First off, you can only contribute cash to a Roth IRA, and secondarily you can only contribute to a Roth IRA if you have earned income depending on if you are still working. The maximum amount of Roth IRA contributions is $6500, unless you are under 50 years of age which would be $5500. Although you may do a Roth IRA conversion of securities only if those assets are in an existing traditional IRA.
Not sure what reference you are making to a TOD election because your IRA will pass to your designated beneficiaries listed on your IRA account without probate.
A Transfer on Death (TOD) account enables an account owner to name beneficiaries on their personal (non-retirement plan) investment accounts. A TOD account avoids probate, as well, at the owner's death.
Whether you want to take profits on your equities or lighten up your exposure to equities, in a rising interest rate environment you may want to consider shorter duration bonds. This reduces your sensitivity to movements and U.S. interest rates. You can take on more credit risk so you add some yield cushion to your portfolio. If you are investing in high yield bonds, you are already shortening duration versus investment grade corporate bonds, and you are increasing the yield cushion. You can also look for less correlated asset classes that also provide yield. This may include equity income type strategies or emerging market debt type strategies.
There are a number of different ETF solutions for investors to target rising interest rates. One might be on the credit side on the high yield space or a high yield bond ETF. On the opposite side of the spectrum is an interesting credit opportunity with short duration is an investment grade floating rate note.

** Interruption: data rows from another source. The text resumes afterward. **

(** * HCC Compression Advisor dashboard: the Integration Gateway

    A shallow embedding of the three access components of the dashboard
    and of the configuration they read:

    - [Config]  : [config.py], class [Config];
    - [Auth]    : [auth.py], class [AuthManager] (the Session Guard);
    - [Db]      : [utils/db_connector.py], class [DatabaseConnector];
    - [Api]     : [utils/api_client.py], class [ORDSClient];
    - [ConnectionTest] : [test_connection.py], the check of the SSL files.

    Python code that mutates state and raises exceptions is written in a
    state-and-exception monad [M W]: a computation takes the world [W] it
    runs in and gives back either a value or the exception it raised,
    together with the world it leaves behind.  Mutations made before an
    exception is raised stay in the world, as in Python. *)

From Stdlib Require Import ZArith QArith_base Ascii.
From stdpp Require Import base option list gmap strings pretty.

#[local] Open Scope string_scope.
#[local] Open Scope Z_scope.

(** ** Python exceptions *)

(** The exception classes the code raises, catches or lets through.  The
    first six are [requests.exceptions.RequestException] and subclasses of
    it; [OracledbError] stands for [oracledb.Error] and its subclasses;
    [OverflowError] is what [timedelta] raises beyond its range;
    [StopException] and [RerunException] are the script-control exceptions
    that [st.stop()] and [st.rerun()] raise. *)
Inductive exc_class : Set :=
  | Timeout
  | ConnectionError
  | SSLError
  | HTTPError
  | RequestsJSONDecodeError
  | RequestException
  | OracledbError
  | AttributeError
  | TypeError
  | ValueError
  | OverflowError
  | OtherException
  | StopException
  | RerunException.

(** An exception object: its class and the text [str(e)] gives. *)
Record exn : Set := Exn { exn_class : exc_class; exn_str : string }.

(** [isinstance(e, requests.exceptions.RequestException)] *)
Definition is_RequestException (e : exn) : bool :=
  match exn_class e with
  | Timeout | ConnectionError | SSLError | HTTPError
  | RequestsJSONDecodeError | RequestException => true
  | _ => false
  end.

If you think interest rates are headed up, you can protect yourself by investing in debt securities whose interest payments adjust regularly. Floating-rate funds invest in bank loans made to low-quality companies. The rates on these loans usually reset every 30 to 90 days at a few percentage points above a benchmark of short-term rates. Until the financial crisis struck, bank-loan funds had done a superior job of delivering above-average yields with minimal movements in their share prices. In 2008, the average bank-loan fund surrendered 30%, although the sector has rebounded strongly, gaining 42% on average in 2009 and 9% last year.